Some speculated that the miners “didn’t believe the spike in silver” but, for whatever reason, investors holding equity ETFs targeting silver-mining firms were all outperformed by those tracking the commodity itself—by more than 10 percentage points.
Fast-forward to the latest ramp-up in silver prices in anticipation, and reaction to the Fed’s announcement of QE infinity and that dynamic has changed.
SIL, the silver mining ETF, SIL—from June 28 to Sept. 20 of this year—has outperformed the various commodity trackers by nearly 10 percentage points. So the story line has been flipped, with equities-focused SIL returning just over 40 percent compared with just over 30 percent for the physical funds.

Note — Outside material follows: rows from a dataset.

(** An unsubscribe that comes while [connect] restores the subscriptions
    is undone: both entries are gone, and yet both end up with a live
    subscription on the new transport that still calls the handler; nothing
    unsubscribes it any more, not even [disconnect]. *)
Theorem unsubscribe_during_restore :
  let s := run unsubscribed_early in
  let s' := run disconnected_after in
  cn_entries s = [1%Z] ∧ cn_tasks s = ∅ ∧ cn_nc s = Some 2%Z ∧
  cn_nc s' = None ∧ cn_tasks s' = ∅ ∧ cn_entries s' = [] ∧
  ∃ n m, n ≠ m ∧
    cn_subs s !! n = Some (Subscription 2 2 pa qa (Some ha) false true) ∧
    cn_subs s !! m = Some (Subscription 2 3 pb qb (Some hb) false true) ∧
    cn_subs s' !! n = cn_subs s !! n ∧ cn_subs s' !! m = cn_subs s !! m.
Proof.
  cbv zeta. split_and!; try (vm_compute; reflexivity). exists 4%Z, 5%Z.
  split_and!; try (vm_compute; reflexivity). done.
Qed.
End race.

(** ** Witnesses *)

Definition any_subject (_ : string) : bool := true.
Definition no_spaces (p : string) : bool := negb (bool_decide (p = "no good")).

(** Connected with a subscription; suspended with a rejected one. *)
Definition one_subscription : list conn_event :=
  [CConnect; CDialled 0 (Some 1%Z); CSubscribe "a" "" 10; CResume 1].
Definition three_subscriptions : list conn_event :=
  one_subscription ++ [CSubscribe "no good" "" 20; CSubscribe "c" "" 30; CResume 2;
    CSuspend; CResume 3; CResume 3; CResume 3; CResume 3; CResume 3].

We’re still too close to the Fed’s latest announcement to determine what the policy’s longer-term impact will be on silver prices, but judging by the movement in SIL, it seems like the miners “believe” in this move.
Ultimately, it’s up to ETF investors to determine how much they believe in this latest silver rally. If they are waiting in line to buy tickets to get on the silver train, recent history suggests the miners, via ETFs like SIL, are the choice for those looking for the best performance.
The old saying “If history is any guide …” couldn’t be more confusing in this case. After all, any investor using this past month’s performance as their signpost at the expense of last summer’s results are likely falling victim to “recency bias”—a common investor pitfall.
Going with your gut has never been so hard.